** Listed records follows **

(** [closeObservingResource]: [LoadAndDelete] by the key of the object, its lock, and the
    device. *)
Definition close_begin (t o : nat) (err final : bool) (c : Client) : option Client :=
  if c_locked c then None
  else
    h ← c_objs c !! o;
    match c_cache c !! oh_id h with
    | None => Some (set_thread t (Some (TCloseAll o err final)) c)
    | Some _ => Some (set_thread t (Some (TCloseStop o err final))
                        (set_cache (delete (oh_id h) (c_cache c)) c))
    end.
Definition close_lock (t o : nat) (err final : bool) (c : Client) : option Client :=
  h ← c_objs c !! o;
  if oh_locked h then None
  else Some (set_thread t (Some (TCloseHeld o err final)) (set_obj o (oh_set_locked true h) c)).
Definition close_stop (t o : nat) (err final : bool) (c : Client) : option Client :=
  h ← c_objs c !! o;
  let c := set_thread t (Some (TCloseAll o err final)) (set_obj o (oh_set_locked false h) c) in
  Some (match oh_device h with
        | Some _ => cemit (EvCoreStop (oh_observationID h)) c
        | None => c
        end).
(** [LoadAndDeleteAll] and the calls of the application's handlers. *)
Definition close_all (t o : nat) (err final : bool) (c : Client) : option Client :=
  h ← c_objs c !! o;
  let c := foldr (fun rs c => cemit (if err then EvError rs.2 else EvClose rs.2) c) c
             (map_to_list (oh_observations h)) in
  Some (set_thread t None (set_obj o (oh_set (oh_locked h) final (oh_lastMessage h) ∅ h) c)).

(** ** Actions *)

(** What the environment decides for the next action of a goroutine. *)
Inductive Arg :=
  | ANone
  | AConnect (res : option (string * string))
  | ADecode (decoded : bool)
  | ARange (order : list (string * nat)).
Inductive CLabel :=
  | LObserve (key rid : string)
  | LStop (key rid : string)
  | LNotify (o : nat)
  | LCoreClose (o : nat) (err : bool)
  | LThread (t : nat) (a : Arg).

** End of Listed records **

» What the exercise asks
Wherever the word "then" turns up in the records above, copy the line that holds it.

» Answer to this exercise
  if c_locked c then None
  if oh_locked h then None
  let c := foldr (fun rs c => cemit (if err then EvError rs.2 else EvClose rs.2) c) c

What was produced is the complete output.